> **SOURCE DATA**:

****************

(** * CLIP text encoder: a shallow embedding of
      [src/refiners/foundationals/clip/text_encoder.py]

    The Python file declares the encoder as a tree of [fl] modules
    (chains, residuals, sums, leaves) and gets its behaviour from running
    that tree.  The embedding keeps both levels: a [Module] tree built by
    the same constructors as the source, and a [forward] interpreter that
    runs it on values.

    Floating point is not modelled.  Scalars are the carrier of a
    [Runtime] (the numeric tensor runtime the source delegates to), and
    every statement below holds for every runtime.  Device and dtype
    arguments only select placement and are left out. *)

From Stdlib Require Import String Ascii ZArith QArith List Arith Lia Bool.
Import ListNotations.
Local Open Scope nat_scope.
Set Warnings "-register-all,-abstract-large-number".

(** ** Errors and fallible computations *)

Inductive Error : Type :=
| IndexError
| ShapeError
| TypeError
| AssertionError
| ZeroDivisionError.

Inductive Result (A : Type) : Type :=
| Ok (a : A)
| Err (e : Error).

Arguments Ok {A} a.
Arguments Err {A} e.

Definition bind {A B : Type} (r : Result A) (k : A -> Result B) : Result B :=
  match r with
  | Ok a => k a
  | Err e => Err e
  end.

Notation "x <- r ;; k" := (bind r (fun x => k))
  (at level 61, r at next level, right associativity).

Definition is_ok {A : Type} (r : Result A) : bool :=
  match r with
  | Ok _ => true
  | Err _ => false
  end.

(** All-or-nothing traversal: the first failure aborts, as an exception
    raised inside a Python generator expression does. *)
Fixpoint map_result {A B : Type} (f : A -> Result B) (l : list A) : Result (list B) :=
  match l with
  | [] => Ok []
  | a :: l' => b <- f a ;; bs <- map_result f l' ;; Ok (b :: bs)
  end.

(** ** The numeric runtime *)

(** The scalar operations the tensor runtime supplies.  [s_rsqrt x] stands
    for [1 / sqrt x], [s_of_Q] for the rounding of a decimal literal. *)
Class Runtime : Type := {
  scalar : Type;
  s_zero : scalar;
  s_add : scalar -> scalar -> scalar;
  s_sub : scalar -> scalar -> scalar;
  s_mul : scalar -> scalar -> scalar;
  s_div : scalar -> scalar -> scalar;
  s_of_nat : nat -> scalar;
  s_of_Q : Q -> scalar;
  s_exp : scalar -> scalar;
  s_rsqrt : scalar -> scalar;
  s_gelu : scalar -> scalar;
  s_approx_gelu : scalar -> scalar
}.

(** A small runtime for running the model on examples: integers modulo
    1009, with polynomial stand-ins for the division and for the
    transcendental operations. *)
Definition wrap (x : Z) : Z := (x mod 1009)%Z.

Definition ZRuntime : Runtime := {|
  scalar := Z;
  s_zero := 0%Z;
  s_add := fun a b => wrap (a + b)%Z;
  s_sub := fun a b => wrap (a - b)%Z;
  s_mul := fun a b => wrap (a * b)%Z;
  s_div := fun a b => wrap (a * (b + 1))%Z;
  s_of_nat := fun n => wrap (Z.of_nat n);
  s_of_Q := fun q => wrap (Qnum q + Zpos (Qden q))%Z;
  s_exp := fun x => wrap (1 + x + x * x)%Z;
  s_rsqrt := fun x => wrap (x + 2)%Z;
  s_gelu := fun x => wrap (x * x * x)%Z;
  s_approx_gelu := fun x => wrap (x * x)%Z
|}.

(** ** The tokenizer collaborator *)

(** What [refiners.foundationals.clip.tokenizer] fixes and
    [text_encoder.py] does not show, left as parameters: the defaults of
    [CLIPTokenizer.__init__] and the byte-pair encoding of a text (start
    and end markers included). *)
Class TokenizerBackend : Type := {
  default_sequence_length : nat;
  default_pad_token_id : nat;
  bpe : string -> list nat
}.

(** A small backend for running examples: one id per character, between
    a start marker 256 and an end marker 257 that also pads. *)
Definition ToyBackend : TokenizerBackend := {|
  default_sequence_length := 4;
  default_pad_token_id := 257;
  bpe := fun s => 256 :: map nat_of_ascii (list_ascii_of_string s) ++ [257]
|}.

Record CLIPTokenizer : Type := {
  sequence_length : nat;
  pad_token_id : nat
}.

(** Modelled from the spec: the constructor of [CLIPTokenizer], which lives
    in the tokenizer module.  A keyword argument that is not passed takes
    the tokenizer's own default. *)
Definition new_CLIPTokenizer {TB : TokenizerBackend}
  (sequence_length_arg pad_token_id_arg : option nat) : CLIPTokenizer := {|
  sequence_length :=
    match sequence_length_arg with Some n => n | None => default_sequence_length end;
  pad_token_id :=
    match pad_token_id_arg with Some p => p | None => default_pad_token_id end
|}.

(** Modelled from the spec: [CLIPTokenizer.encode], "padded/truncated to a
    configured sequence length, using a configured pad-token ID". *)
Definition encode {TB : TokenizerBackend} (t : CLIPTokenizer) (text : string) : list nat :=
  firstn (sequence_length t) (bpe text ++ repeat (pad_token_id t) (sequence_length t)).

(** ** Tensors and values *)

Record IntTensor : Type := {
  ishape : nat * nat;
  idata : list (list nat)
}.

****************

> **EXERCISE OBJECTIVE**:
Where the listing above reaches the line that contains "(** ** The numeric runtime *)", start retyping, and finish with the line that contains "s_div : scalar -> scalar -> scalar;"; reproduce those lines exactly and no others.

> **WRITTEN ANSWER**:
(** ** The numeric runtime *)

(** The scalar operations the tensor runtime supplies.  [s_rsqrt x] stands
    for [1 / sqrt x], [s_of_Q] for the rounding of a decimal literal. *)
Class Runtime : Type := {
  scalar : Type;
  s_zero : scalar;
  s_add : scalar -> scalar -> scalar;
  s_sub : scalar -> scalar -> scalar;
  s_mul : scalar -> scalar -> scalar;
  s_div : scalar -> scalar -> scalar;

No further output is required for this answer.